Partnership with French firm aims to improve diabetes care through continuous monitoring
Google’s life sciences business said it plans to work with Paris-based pharmaceutical company Sanofi on tools intended to improve diabetes care, in the latest of the company’s ventures into health-related technologies.
Google Life Sciences and Sanofi said they would collaborate on miniaturised sensors that could provide physicians with better patient health data, with the aim of moving toward continuous management of the condition, rather than treatments that merely respond to high glucose levels.
“With new technologies emerging to provide a more continuous and real-time view of a patient’s health, we can see the promise for more proactive and effective ways to control diabetes,” said Google Life Sciences chief executive Andy Conrad in a statement.
He added that the research could help improve diabetics’ quality of life.
Sanofi said the partnership with Google was the “first of its kind”, and could “transform” care for diabetes, which affects an estimated 382 million people worldwide and has been growing rapidly in recent decades, according to the Centres for Disease Control.

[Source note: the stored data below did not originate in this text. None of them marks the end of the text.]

(** The interface holds a pointer [m_basicMaze] to a grid it does not own,
    a [std::vector<std::vector<BasicTile>>] indexed [x] then [y].
    Modelled from the spec: [SimUtilities::print] is not among the
    sources; it hands one message to the process-wide diagnostic sink,
    kept here as the list of messages printed so far. *)
Record sim : Type := {
  m_basicMaze : list (list BasicTile);
  printed : list string
}.

Definition print (message : string) (s : sim) : sim :=
  {| m_basicMaze := m_basicMaze s; printed := printed s ++ [message] |}.

(** [int MazeInterface::getWidth()] *)
Definition getWidth (s : sim) : Z :=
  to_int (Z.of_nat (length (m_basicMaze s))).

(** [int MazeInterface::getHeight()]: the guard [size() > 0] makes the
    access [at(0)] succeed, so the function never throws. *)
Definition getHeight (s : sim) : Z :=
  match m_basicMaze s with
  | column :: _ => to_int (Z.of_nat (length column))
  | [] => 0
  end.

(** The two diagnostics, as [setWall] concatenates them. *)
Definition out_of_bounds_message (s : sim) (x y : Z) : string :=
  ("Error: The generated maze width and height values are "
   +:+ to_string (getWidth s) +:+ " and " +:+ to_string (getHeight s)
   +:+ ", respectively."
   +:+ "There is no tile at position (" +:+ to_string x +:+ ", "
   +:+ to_string y +:+ "), and thus you cannot set its wall value.")%string.

Definition unknown_direction_message (direction : ascii) : string :=
  ("Error: The character '" +:+ String direction EmptyString
   +:+ "' is not mapped to a valid direction.")%string.

(** [void MazeInterface::setWall(int x, int y, char direction, bool wallExists)] *)
Definition setWall (x y : Z) (direction : ascii) (wallExists : bool) (s : sim)
  : outcome sim :=
  if (x <? 0) || (getWidth s <=? x) || (y <? 0) || (getHeight s <=? y) then
    Returned (print (out_of_bounds_message s x y) s)
  else
    match CHAR_TO_DIRECTION !! direction with
    | None => Returned (print (unknown_direction_message direction) s)
    | Some d =>
        column ← at_ (m_basicMaze s) x;
        tile ← at_ column y;
        Returned
          {| m_basicMaze :=
               <[index x := <[index y := walls_assign tile d wallExists]> column]>
                 (m_basicMaze s);
             printed := printed s |}
    end.

(** *** Reading the grid back *)

(** The tile at [(x, y)], when the grid has one. *)
Definition tileAt (s : sim) (x y : nat) : option BasicTile :=
  column ← m_basicMaze s !! x; column !! y.

(** The wall flag a reader of the grid sees for [(x, y, d)]. *)
Definition wallAt (s : sim) (x y : nat) (d : Direction) : option bool :=
  tile ← tileAt s x y; Some (walls tile d).

(** A grid is rectangular when every column is as long as the first. *)
Definition rectangular (s : sim) : Prop :=
  match m_basicMaze s with
  | column :: _ => Forall (fun c => length c = length column) (m_basicMaze s)
  | [] => True
  end.

(** [s] occurs inside [t]. *)
Definition includes (s t : string) : Prop :=
  exists before after, t = (before +:+ s +:+ after)%string.

End Interface.

(** A concrete enumeration and table, used to run the interface on examples:
    the four compass directions and one character code for each. *)
Inductive Compass : Set := NORTH | EAST | SOUTH | WEST.

#[global] Instance Compass_eq_dec : EqDecision Compass.
Proof. solve_decision. Defined.

Definition compass_codes : gmap ascii Compass :=
  <["n"%char := NORTH]> (<["e"%char := EAST]> (<["s"%char := SOUTH]>
    (<["w"%char := WEST]> ∅))).

Definition open_tile : BasicTile (Direction := Compass) :=
  {| walls := fun _ => false |}.

(** A 2 x 3 maze without walls, and a ragged grid whose second column is
    shorter than its first. *)
Definition small_maze : sim (Direction := Compass) :=
  {| m_basicMaze := [[open_tile; open_tile; open_tile];
                     [open_tile; open_tile; open_tile]];
     printed := [] |}.

Definition ragged_maze : sim (Direction := Compass) :=
  {| m_basicMaze := [[open_tile; open_tile; open_tile]; [open_tile]];
     printed := [] |}.

End MazeInterface.

Module TransformationMatrix.
Local Open Scope R_scope.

Google has previously developed a glucose-monitoring contact lens for diabetics with Novartis and a wearable glucose-monitoring device with DexCom.
Other Google Life Sciences research has included a cardiac-sensing and activity-monitoring wristband and cancer-detecting nanoparticles. A separate Google company called Calico focuses on research into extending the human lifespan.
Google Life Sciences was formerly part of Google X, which handles experimental projects, but is to form its own business as part of a reorganisation that will see the company’s various operations arranged under a new umbrella company called Alphabet. Google said in a statement it expects to give the life sciences business another, “more permanent” name as part of the reorganisation.